== Study material ==
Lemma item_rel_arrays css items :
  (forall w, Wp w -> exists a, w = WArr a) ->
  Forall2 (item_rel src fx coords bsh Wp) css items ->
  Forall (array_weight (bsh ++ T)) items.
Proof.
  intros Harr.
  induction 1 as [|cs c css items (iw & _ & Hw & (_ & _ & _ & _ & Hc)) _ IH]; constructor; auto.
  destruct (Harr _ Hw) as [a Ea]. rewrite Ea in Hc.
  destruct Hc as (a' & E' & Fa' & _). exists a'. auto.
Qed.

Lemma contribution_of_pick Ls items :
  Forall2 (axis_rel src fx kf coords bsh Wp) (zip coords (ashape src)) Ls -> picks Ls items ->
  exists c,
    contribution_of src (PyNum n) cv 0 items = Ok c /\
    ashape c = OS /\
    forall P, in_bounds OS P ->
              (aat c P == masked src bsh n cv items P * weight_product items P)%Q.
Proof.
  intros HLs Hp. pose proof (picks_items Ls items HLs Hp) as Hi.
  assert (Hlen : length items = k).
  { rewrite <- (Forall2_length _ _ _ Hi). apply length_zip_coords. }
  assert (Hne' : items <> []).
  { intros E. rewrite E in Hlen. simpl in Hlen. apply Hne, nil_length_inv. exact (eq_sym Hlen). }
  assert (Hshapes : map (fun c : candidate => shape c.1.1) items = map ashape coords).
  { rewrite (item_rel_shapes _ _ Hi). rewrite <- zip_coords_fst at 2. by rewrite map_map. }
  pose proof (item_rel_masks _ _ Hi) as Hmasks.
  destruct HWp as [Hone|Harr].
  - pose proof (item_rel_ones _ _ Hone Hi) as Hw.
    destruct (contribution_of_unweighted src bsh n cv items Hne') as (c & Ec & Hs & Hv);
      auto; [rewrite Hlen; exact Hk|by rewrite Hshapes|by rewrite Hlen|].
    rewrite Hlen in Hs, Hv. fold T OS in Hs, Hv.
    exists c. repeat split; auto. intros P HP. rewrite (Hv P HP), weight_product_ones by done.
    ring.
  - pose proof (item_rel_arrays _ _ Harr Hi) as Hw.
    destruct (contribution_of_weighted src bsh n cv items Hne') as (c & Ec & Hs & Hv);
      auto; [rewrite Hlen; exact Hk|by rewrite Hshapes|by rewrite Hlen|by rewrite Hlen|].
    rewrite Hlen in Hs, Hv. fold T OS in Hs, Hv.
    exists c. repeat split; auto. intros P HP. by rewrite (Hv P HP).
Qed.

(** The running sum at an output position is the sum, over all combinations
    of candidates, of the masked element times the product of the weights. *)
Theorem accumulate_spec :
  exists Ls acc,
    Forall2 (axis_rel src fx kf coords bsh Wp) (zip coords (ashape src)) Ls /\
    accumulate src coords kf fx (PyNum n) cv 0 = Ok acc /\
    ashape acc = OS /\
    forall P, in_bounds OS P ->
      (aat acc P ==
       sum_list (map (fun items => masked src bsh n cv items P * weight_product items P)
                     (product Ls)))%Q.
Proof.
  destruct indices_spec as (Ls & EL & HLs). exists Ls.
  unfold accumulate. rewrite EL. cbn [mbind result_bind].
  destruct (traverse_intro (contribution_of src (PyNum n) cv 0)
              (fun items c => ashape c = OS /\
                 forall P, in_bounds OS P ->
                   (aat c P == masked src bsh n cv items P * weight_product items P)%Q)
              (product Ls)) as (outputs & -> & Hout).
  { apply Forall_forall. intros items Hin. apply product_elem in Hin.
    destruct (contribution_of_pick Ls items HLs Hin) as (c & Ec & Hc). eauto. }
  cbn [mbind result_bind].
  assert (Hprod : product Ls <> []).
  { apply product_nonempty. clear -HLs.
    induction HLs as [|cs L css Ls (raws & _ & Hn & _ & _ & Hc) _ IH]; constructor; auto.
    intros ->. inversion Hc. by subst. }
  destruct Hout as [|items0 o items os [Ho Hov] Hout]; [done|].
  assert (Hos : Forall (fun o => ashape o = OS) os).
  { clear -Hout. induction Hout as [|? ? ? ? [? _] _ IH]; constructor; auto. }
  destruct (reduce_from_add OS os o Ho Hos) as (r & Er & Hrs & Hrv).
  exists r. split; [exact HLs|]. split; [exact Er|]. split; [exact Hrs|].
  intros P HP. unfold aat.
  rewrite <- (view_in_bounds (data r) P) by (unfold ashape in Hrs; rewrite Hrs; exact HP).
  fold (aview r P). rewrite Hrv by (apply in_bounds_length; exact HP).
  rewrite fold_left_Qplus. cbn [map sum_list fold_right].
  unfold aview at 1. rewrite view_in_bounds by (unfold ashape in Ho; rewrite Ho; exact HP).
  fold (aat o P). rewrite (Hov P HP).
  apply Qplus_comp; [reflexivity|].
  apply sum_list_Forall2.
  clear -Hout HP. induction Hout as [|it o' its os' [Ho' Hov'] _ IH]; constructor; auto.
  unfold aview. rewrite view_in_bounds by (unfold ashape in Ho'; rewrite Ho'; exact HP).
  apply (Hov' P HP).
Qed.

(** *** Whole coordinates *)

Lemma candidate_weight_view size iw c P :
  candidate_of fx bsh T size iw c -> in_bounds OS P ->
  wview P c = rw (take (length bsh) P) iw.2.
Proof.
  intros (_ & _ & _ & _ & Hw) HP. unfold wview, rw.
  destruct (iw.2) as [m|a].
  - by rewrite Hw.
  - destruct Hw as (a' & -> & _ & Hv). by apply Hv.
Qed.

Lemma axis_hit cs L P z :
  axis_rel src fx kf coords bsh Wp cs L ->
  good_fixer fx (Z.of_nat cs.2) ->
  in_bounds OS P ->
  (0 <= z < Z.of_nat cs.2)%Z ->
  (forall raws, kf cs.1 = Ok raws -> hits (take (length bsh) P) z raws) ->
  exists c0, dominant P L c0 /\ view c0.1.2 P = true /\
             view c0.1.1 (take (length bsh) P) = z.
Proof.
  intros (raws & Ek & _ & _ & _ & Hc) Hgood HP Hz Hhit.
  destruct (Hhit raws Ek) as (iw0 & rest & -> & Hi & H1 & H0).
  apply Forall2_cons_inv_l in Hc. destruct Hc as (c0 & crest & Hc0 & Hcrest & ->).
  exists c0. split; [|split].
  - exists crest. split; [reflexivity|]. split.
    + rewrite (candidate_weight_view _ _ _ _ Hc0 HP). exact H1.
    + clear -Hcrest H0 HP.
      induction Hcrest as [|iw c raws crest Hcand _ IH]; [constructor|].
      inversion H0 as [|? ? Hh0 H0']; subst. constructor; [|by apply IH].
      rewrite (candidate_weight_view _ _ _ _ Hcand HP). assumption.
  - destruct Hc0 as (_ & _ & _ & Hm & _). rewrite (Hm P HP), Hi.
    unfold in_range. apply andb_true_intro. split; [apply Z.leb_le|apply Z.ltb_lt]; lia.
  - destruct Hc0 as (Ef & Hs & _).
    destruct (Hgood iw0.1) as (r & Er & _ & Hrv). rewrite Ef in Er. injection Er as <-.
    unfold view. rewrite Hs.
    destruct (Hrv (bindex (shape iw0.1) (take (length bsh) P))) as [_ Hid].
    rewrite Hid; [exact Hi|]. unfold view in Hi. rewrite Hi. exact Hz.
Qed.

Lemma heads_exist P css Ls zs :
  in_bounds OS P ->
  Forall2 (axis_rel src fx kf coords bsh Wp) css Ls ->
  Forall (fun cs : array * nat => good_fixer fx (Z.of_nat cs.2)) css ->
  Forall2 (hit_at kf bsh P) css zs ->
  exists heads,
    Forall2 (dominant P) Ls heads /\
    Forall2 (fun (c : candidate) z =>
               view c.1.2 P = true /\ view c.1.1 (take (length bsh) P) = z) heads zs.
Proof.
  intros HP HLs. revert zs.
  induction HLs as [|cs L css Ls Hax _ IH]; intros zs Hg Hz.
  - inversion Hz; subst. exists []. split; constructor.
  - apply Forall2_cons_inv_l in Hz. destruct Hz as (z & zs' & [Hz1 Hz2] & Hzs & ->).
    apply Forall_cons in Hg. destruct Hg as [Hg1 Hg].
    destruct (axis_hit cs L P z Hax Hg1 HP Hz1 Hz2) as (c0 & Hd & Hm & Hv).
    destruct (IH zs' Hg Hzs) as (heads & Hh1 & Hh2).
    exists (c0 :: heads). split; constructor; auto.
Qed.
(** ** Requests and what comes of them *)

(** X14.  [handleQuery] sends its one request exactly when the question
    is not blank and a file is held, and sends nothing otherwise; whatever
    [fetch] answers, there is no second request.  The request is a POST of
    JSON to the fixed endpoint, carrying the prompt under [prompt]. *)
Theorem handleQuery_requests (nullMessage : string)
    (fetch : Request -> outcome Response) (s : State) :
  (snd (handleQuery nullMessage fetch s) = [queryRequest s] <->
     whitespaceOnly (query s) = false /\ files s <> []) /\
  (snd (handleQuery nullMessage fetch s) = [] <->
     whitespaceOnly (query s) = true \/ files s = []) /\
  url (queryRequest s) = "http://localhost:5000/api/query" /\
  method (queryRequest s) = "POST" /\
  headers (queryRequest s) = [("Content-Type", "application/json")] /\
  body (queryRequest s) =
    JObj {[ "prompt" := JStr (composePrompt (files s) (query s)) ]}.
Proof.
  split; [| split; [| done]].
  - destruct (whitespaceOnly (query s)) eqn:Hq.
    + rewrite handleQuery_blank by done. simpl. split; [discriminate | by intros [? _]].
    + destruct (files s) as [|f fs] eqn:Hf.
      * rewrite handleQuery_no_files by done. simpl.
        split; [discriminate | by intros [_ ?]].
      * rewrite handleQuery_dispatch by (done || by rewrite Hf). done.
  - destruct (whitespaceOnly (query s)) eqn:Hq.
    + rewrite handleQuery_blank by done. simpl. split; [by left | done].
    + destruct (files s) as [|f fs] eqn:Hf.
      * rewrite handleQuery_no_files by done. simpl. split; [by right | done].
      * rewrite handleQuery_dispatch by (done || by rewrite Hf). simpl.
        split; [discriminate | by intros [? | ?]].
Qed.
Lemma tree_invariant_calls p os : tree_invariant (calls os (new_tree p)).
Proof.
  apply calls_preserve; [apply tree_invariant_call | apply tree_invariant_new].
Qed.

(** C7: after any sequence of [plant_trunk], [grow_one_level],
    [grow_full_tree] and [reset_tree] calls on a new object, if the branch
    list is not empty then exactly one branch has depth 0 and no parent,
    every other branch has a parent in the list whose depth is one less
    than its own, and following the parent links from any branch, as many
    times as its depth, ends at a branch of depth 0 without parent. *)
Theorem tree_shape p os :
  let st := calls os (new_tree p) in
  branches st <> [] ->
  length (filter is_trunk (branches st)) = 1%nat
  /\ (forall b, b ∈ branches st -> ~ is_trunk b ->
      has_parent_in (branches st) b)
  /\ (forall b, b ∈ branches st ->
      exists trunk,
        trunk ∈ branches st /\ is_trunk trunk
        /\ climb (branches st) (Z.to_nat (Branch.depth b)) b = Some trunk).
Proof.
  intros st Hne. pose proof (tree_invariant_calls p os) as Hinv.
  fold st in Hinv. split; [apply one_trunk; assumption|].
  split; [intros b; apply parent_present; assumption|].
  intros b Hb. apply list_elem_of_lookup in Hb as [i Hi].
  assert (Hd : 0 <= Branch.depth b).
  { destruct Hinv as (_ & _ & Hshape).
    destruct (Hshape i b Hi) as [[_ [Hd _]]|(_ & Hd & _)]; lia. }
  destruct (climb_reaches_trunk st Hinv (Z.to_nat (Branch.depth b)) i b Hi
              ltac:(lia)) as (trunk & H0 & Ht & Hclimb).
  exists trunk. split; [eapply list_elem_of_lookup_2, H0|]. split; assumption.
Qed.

== The problem ==
Copy the records above faithfully. Begin at their first line, end at the line containing "destruct (Harr _", and include nothing else.

== Completed task ==
Lemma item_rel_arrays css items :
  (forall w, Wp w -> exists a, w = WArr a) ->
  Forall2 (item_rel src fx coords bsh Wp) css items ->
  Forall (array_weight (bsh ++ T)) items.
Proof.
  intros Harr.
  induction 1 as [|cs c css items (iw & _ & Hw & (_ & _ & _ & _ & Hc)) _ IH]; constructor; auto.
  destruct (Harr _ Hw) as [a Ea]. rewrite Ea in Hc.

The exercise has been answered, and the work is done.